#### YOUR OBJECTIVE:
Begin at the first line below and copy each line exactly, ending with the line where "let hi := if u8 a =? 0xed" appears.

#### THE INPUT:
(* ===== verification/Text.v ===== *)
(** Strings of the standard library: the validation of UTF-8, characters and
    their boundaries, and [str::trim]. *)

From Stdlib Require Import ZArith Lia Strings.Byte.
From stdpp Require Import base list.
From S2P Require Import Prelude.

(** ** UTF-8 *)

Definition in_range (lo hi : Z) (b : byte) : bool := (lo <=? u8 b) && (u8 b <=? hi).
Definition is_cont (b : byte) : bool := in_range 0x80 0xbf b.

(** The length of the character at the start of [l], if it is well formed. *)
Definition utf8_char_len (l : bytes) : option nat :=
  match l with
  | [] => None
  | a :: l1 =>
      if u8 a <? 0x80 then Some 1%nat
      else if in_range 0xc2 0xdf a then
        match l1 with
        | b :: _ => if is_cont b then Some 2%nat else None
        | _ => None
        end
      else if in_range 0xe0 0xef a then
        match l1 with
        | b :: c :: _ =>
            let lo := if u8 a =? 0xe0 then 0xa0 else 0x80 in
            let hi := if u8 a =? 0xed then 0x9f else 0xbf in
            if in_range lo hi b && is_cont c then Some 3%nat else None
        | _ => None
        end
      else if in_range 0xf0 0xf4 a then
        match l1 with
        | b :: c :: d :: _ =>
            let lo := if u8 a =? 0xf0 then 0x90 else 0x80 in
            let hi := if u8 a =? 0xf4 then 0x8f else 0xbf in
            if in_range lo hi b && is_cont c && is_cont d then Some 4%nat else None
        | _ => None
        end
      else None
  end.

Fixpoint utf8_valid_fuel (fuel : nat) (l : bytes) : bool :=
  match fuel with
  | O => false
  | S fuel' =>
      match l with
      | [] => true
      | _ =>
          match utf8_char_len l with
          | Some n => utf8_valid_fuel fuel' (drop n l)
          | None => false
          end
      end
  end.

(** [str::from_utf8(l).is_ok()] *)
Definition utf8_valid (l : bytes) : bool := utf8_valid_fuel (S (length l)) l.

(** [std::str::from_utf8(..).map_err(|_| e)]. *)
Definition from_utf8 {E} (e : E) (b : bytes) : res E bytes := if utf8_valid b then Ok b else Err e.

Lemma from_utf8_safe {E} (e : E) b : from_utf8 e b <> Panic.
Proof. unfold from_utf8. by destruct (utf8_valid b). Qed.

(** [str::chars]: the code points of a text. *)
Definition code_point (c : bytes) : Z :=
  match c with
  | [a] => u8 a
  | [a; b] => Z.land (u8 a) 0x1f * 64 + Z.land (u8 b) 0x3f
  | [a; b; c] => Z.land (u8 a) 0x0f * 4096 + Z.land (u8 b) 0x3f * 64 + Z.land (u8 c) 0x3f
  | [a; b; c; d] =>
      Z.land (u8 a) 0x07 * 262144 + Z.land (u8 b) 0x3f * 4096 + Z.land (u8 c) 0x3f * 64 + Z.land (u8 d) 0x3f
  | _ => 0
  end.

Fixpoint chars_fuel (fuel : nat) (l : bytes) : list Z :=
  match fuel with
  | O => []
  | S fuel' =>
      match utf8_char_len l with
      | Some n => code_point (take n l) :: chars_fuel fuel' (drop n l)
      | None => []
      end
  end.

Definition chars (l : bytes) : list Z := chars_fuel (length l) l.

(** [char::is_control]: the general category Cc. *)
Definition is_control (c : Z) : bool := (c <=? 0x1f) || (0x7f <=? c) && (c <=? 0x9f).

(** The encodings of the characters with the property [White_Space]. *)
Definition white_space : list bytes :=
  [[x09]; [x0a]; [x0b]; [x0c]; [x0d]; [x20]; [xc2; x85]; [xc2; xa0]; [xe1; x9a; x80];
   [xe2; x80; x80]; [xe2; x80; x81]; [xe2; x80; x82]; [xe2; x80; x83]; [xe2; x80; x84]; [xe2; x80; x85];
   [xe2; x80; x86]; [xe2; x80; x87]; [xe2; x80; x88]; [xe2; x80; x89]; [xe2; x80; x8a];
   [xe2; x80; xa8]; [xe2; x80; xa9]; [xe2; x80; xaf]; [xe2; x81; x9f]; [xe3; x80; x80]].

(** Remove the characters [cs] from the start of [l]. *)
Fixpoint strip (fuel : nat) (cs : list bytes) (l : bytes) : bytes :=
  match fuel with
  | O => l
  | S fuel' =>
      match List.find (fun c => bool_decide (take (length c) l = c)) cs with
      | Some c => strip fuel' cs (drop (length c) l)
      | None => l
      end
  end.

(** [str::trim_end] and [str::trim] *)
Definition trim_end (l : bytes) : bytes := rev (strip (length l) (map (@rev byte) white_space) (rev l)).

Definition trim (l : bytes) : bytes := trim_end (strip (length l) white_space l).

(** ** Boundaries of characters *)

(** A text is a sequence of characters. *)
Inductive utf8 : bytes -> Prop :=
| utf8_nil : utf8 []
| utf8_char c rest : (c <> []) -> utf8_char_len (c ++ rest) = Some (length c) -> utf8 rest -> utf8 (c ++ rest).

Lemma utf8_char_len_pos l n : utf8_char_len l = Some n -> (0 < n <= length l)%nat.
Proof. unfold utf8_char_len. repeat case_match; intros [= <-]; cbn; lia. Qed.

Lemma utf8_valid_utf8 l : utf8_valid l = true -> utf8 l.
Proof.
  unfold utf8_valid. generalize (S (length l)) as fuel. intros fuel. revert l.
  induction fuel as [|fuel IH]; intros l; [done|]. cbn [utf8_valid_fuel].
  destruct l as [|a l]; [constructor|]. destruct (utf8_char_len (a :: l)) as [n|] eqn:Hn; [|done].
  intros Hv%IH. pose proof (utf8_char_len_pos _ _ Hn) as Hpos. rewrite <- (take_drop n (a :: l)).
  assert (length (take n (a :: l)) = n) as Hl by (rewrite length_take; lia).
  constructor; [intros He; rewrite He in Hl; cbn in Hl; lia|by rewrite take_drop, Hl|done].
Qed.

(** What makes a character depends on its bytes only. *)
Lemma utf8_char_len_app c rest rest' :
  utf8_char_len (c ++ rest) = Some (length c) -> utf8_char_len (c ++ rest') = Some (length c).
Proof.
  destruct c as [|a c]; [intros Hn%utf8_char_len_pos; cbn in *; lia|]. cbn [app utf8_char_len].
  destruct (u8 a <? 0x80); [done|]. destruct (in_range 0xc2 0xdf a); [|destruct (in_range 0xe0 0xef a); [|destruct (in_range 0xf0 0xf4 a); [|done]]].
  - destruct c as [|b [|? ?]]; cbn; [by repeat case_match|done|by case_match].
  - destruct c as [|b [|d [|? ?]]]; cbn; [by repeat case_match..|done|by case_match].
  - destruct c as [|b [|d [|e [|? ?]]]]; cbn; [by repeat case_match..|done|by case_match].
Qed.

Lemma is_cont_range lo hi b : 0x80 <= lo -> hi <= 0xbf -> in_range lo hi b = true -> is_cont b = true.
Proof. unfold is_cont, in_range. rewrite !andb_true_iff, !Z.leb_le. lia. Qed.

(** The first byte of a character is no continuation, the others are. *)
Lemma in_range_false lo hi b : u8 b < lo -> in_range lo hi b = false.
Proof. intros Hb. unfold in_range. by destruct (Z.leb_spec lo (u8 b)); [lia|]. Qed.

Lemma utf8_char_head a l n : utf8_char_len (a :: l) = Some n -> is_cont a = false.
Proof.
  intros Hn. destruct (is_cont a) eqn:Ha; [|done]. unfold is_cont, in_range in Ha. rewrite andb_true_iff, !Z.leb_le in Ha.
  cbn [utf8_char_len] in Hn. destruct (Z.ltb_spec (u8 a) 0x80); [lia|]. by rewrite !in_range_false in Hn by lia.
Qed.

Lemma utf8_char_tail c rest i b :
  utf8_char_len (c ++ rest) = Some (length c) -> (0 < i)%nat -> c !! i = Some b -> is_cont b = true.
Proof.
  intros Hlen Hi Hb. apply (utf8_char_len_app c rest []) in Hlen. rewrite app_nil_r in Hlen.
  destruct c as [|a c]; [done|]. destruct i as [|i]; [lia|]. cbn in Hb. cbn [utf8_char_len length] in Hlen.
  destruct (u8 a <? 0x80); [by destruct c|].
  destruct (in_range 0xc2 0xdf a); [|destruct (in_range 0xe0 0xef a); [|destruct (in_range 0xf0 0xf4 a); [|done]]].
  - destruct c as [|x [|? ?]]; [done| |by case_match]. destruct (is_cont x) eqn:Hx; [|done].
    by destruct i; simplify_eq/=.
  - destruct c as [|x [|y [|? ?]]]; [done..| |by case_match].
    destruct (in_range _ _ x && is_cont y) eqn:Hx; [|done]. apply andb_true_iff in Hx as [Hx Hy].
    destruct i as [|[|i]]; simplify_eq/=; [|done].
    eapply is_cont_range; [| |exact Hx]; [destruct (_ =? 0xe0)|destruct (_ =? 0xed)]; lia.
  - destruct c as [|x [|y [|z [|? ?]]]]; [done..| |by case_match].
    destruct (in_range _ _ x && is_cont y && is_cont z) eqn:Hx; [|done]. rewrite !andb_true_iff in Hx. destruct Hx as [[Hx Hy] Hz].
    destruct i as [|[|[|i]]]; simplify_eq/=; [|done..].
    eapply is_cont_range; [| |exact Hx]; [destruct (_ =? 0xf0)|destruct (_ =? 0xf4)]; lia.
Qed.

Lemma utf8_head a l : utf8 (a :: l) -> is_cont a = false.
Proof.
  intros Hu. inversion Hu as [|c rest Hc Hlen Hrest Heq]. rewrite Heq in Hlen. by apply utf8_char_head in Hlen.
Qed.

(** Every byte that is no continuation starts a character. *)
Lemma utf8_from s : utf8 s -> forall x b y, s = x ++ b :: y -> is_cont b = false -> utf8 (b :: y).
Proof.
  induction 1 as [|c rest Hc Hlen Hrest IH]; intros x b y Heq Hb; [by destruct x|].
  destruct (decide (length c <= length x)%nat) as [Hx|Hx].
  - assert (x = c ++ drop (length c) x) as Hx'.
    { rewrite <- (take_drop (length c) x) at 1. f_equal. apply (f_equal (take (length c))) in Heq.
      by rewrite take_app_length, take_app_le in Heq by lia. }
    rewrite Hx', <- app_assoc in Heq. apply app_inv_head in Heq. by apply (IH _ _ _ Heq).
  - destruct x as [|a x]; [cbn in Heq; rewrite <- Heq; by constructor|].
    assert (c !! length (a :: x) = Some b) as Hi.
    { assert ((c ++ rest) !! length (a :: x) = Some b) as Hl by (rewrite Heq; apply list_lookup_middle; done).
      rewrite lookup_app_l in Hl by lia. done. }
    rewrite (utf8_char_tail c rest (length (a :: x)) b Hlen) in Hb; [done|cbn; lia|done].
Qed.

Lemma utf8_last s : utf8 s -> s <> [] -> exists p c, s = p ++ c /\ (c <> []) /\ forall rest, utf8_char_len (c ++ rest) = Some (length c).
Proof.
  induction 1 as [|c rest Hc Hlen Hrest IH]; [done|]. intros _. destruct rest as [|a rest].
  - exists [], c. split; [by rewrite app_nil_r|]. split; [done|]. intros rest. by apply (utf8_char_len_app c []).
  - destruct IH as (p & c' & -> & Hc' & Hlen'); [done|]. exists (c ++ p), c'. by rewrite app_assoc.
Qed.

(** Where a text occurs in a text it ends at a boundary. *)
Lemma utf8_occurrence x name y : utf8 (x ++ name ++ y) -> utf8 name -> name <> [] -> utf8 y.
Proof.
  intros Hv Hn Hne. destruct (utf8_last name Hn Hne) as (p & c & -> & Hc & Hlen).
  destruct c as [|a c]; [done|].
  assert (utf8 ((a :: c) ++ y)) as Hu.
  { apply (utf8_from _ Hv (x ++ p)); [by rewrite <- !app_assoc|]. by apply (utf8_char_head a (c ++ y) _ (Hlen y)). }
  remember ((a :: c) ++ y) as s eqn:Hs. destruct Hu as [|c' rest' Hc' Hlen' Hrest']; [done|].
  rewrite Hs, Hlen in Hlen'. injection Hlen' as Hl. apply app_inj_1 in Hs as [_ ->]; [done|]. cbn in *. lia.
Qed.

#### EXERCISE OUTPUT:
(* ===== verification/Text.v ===== *)
(** Strings of the standard library: the validation of UTF-8, characters and
    their boundaries, and [str::trim]. *)

From Stdlib Require Import ZArith Lia Strings.Byte.
From stdpp Require Import base list.
From S2P Require Import Prelude.

(** ** UTF-8 *)

Definition in_range (lo hi : Z) (b : byte) : bool := (lo <=? u8 b) && (u8 b <=? hi).
Definition is_cont (b : byte) : bool := in_range 0x80 0xbf b.

(** The length of the character at the start of [l], if it is well formed. *)
Definition utf8_char_len (l : bytes) : option nat :=
  match l with
  | [] => None
  | a :: l1 =>
      if u8 a <? 0x80 then Some 1%nat
      else if in_range 0xc2 0xdf a then
        match l1 with
        | b :: _ => if is_cont b then Some 2%nat else None
        | _ => None
        end
      else if in_range 0xe0 0xef a then
        match l1 with
        | b :: c :: _ =>
            let lo := if u8 a =? 0xe0 then 0xa0 else 0x80 in
            let hi := if u8 a =? 0xed then 0x9f else 0xbf in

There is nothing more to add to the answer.